**Task to complete**
The line containing "(** [EnumValueSymbol] is" marks where copying starts, so set down that line and each one after it exactly, through the end of the records.

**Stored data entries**
(** * Audacity preferences: cached settings and setting scopes

    A shallow embedding of [libraries/lib-preferences/Prefs.h]:
    the class template [Setting<T>] (cache, default value, read, write,
    commit and rollback), the scope classes [SettingScope] and
    [SettingTransaction], and the constructors of [ChoiceSetting],
    [EnumSettingBase] and [EnumSetting<Enum>].

    Objects live in a heap indexed by their address, the two globals
    [gPrefs] and [SettingScope::sCurrent] are fields of the process state,
    and member functions are computations in a state-and-fault monad that
    take [this] as their first argument. *)

From stdpp Require Import base option list gmap strings.
From Stdlib Require Import ZArith Lia Floats.

Local Open Scope Z_scope.
Local Open Scope string_scope.
Local Open Scope list_scope.

(** ** The configuration object

    [wxConfigBase] is an abstract class of wxWidgets; [Setting<T>] uses its
    members [Read(key, &value)], [ReadObject(key, default)], [Write(key, value)]
    and the transaction uses [Flush()].  The interface is kept abstract: a
    configuration is any type with these operations.  [Read] is a [const]
    member and leaves the configuration as it is; [Write] and [Flush] return
    their success flag with the new state of the configuration. *)

Class ConfigBase (T Config : Type) := {
  cfgRead : Config -> string -> option T;
  cfgWrite : Config -> string -> T -> bool * Config;
  cfgFlush : Config -> bool * Config
}.

(** Every call made on the configuration object is recorded, oldest first.
    The record is ghost state: no member function reads it. *)
Inductive Call (T : Type) :=
| CallRead (key : string)
| CallWrite (key : string) (value : T) (ok : bool)
| CallFlush (ok : bool).
Arguments CallRead {T} key.
Arguments CallWrite {T} key value ok.
Arguments CallFlush {T} ok.

Definition isWriteTo {T} (key : string) (c : Call T) : bool :=
  match c with CallWrite k _ _ => bool_decide (k = key) | _ => false end.

Definition isRead {T} (c : Call T) : bool :=
  match c with CallRead _ => true | _ => false end.

(** ** Faults

    A failed [assert] stops the program; following a pointer to no object is
    outside the model. *)
Inductive Fault := AssertionFailed | NoSuchObject.

Inductive result (W A : Type) :=
| Done (a : A) (w : W)
| Stop (f : Fault).
Arguments Done {W A} a w.
Arguments Stop {W A} f.

(** [T{}], the value-initialised [T]. *)
Class ValueInit (T : Type) := value_init : T.

(** [operator!=] of [T].  For [bool], [int] and [wxString] it is the
    negation of equality; for [double] it is the comparison of IEEE 754,
    under which a NaN differs from every value, itself included.  No law is
    assumed of it. *)
Class NotEqual (T : Type) := not_equal : T -> T -> bool.

(** [SettingScope::AddResult] *)
Inductive AddResult := NotAdded | Added | PreviouslyAdded.

Abbreviation addr := nat.

(** ** Choice and enumeration settings: the objects *)

(** [EnumValueSymbol] is a [ComponentInterfaceSymbol]: an internal code
    string with a user-visible name. *)
Record EnumValueSymbol := mkSymbol {
  Internal : string;
  Msgid : string
}.

(** The data members of [ChoiceSetting].  [mpOtherSettings] is null or the
    address of the setting the key was taken from. *)
Record ChoiceSetting := mkChoiceSetting {
  mKey : string;
  mSymbols : list EnumValueSymbol;
  mpOtherSettings : option addr;
  mMigrated : bool;
  mDefaultSymbol : Z
}.

(** [EnumSettingBase]: the [ChoiceSetting] base subobject, the table of
    integer codes and the old key. *)
Record EnumSettingBase := mkEnumSettingBase {
  base : ChoiceSetting;
  mIntValues : list Z;
  mOldKey : string
}.

(** The [Key] argument of the constructors of [EnumSettingBase] and
    [EnumSetting<Enum>]: a string, or a reference to another setting. *)
Inductive Key :=
| KeyPath (path : string)
| KeySetting (setting : addr).

(** [static_cast<long>] of a [size_t], [long] and [size_t] being 64 bits
    wide: the value wraps into the signed range. *)
Definition to_long (n : Z) : Z := (n + 2 ^ 63) mod 2 ^ 64 - 2 ^ 63.

(** [size()] of a vector. *)
Definition vector_size {A} (v : list A) : Z := Z.of_nat (length v).

(** The two tables of an enumeration setting have the same rows. *)
Definition aligned (e : EnumSettingBase) : Prop :=
  length (mIntValues e) = length (mSymbols (base e)) /\
  forall i : nat,
    is_Some (mIntValues e !! i) <-> is_Some (mSymbols (base e) !! i).

(** An enumeration type converts to [int]. *)
Class EnumToInt (Enum : Type) := static_cast_int : Enum -> Z.

(** Modelled from the spec: the member functions of [ChoiceSetting] and
    [EnumSettingBase] are declared in Prefs.h and defined in Prefs.cpp.  Of
    the members of the object, a read that migrates marks the migration as
    performed ([mMigrated]), and [SetDefault(value)], whose precondition in
    the header is [value < GetSymbols().size()], replaces the default row;
    the tables and the keys are read only. *)
Inductive Mutation :=
| MarkMigrated
| SetDefault (value : Z).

**Result of the task**
(** [EnumValueSymbol] is a [ComponentInterfaceSymbol]: an internal code
    string with a user-visible name. *)
Record EnumValueSymbol := mkSymbol {
  Internal : string;
  Msgid : string
}.

(** The data members of [ChoiceSetting].  [mpOtherSettings] is null or the
    address of the setting the key was taken from. *)
Record ChoiceSetting := mkChoiceSetting {
  mKey : string;
  mSymbols : list EnumValueSymbol;
  mpOtherSettings : option addr;
  mMigrated : bool;
  mDefaultSymbol : Z
}.

(** [EnumSettingBase]: the [ChoiceSetting] base subobject, the table of
    integer codes and the old key. *)
Record EnumSettingBase := mkEnumSettingBase {
  base : ChoiceSetting;
  mIntValues : list Z;
  mOldKey : string
}.

(** The [Key] argument of the constructors of [EnumSettingBase] and
    [EnumSetting<Enum>]: a string, or a reference to another setting. *)
Inductive Key :=
| KeyPath (path : string)
| KeySetting (setting : addr).

(** [static_cast<long>] of a [size_t], [long] and [size_t] being 64 bits
    wide: the value wraps into the signed range. *)
Definition to_long (n : Z) : Z := (n + 2 ^ 63) mod 2 ^ 64 - 2 ^ 63.

(** [size()] of a vector. *)
Definition vector_size {A} (v : list A) : Z := Z.of_nat (length v).

(** The two tables of an enumeration setting have the same rows. *)
Definition aligned (e : EnumSettingBase) : Prop :=
  length (mIntValues e) = length (mSymbols (base e)) /\
  forall i : nat,
    is_Some (mIntValues e !! i) <-> is_Some (mSymbols (base e) !! i).

(** An enumeration type converts to [int]. *)
Class EnumToInt (Enum : Type) := static_cast_int : Enum -> Z.

(** Modelled from the spec: the member functions of [ChoiceSetting] and
    [EnumSettingBase] are declared in Prefs.h and defined in Prefs.cpp.  Of
    the members of the object, a read that migrates marks the migration as
    performed ([mMigrated]), and [SetDefault(value)], whose precondition in
    the header is [value < GetSymbols().size()], replaces the default row;
    the tables and the keys are read only. *)
Inductive Mutation :=
| MarkMigrated
| SetDefault (value : Z).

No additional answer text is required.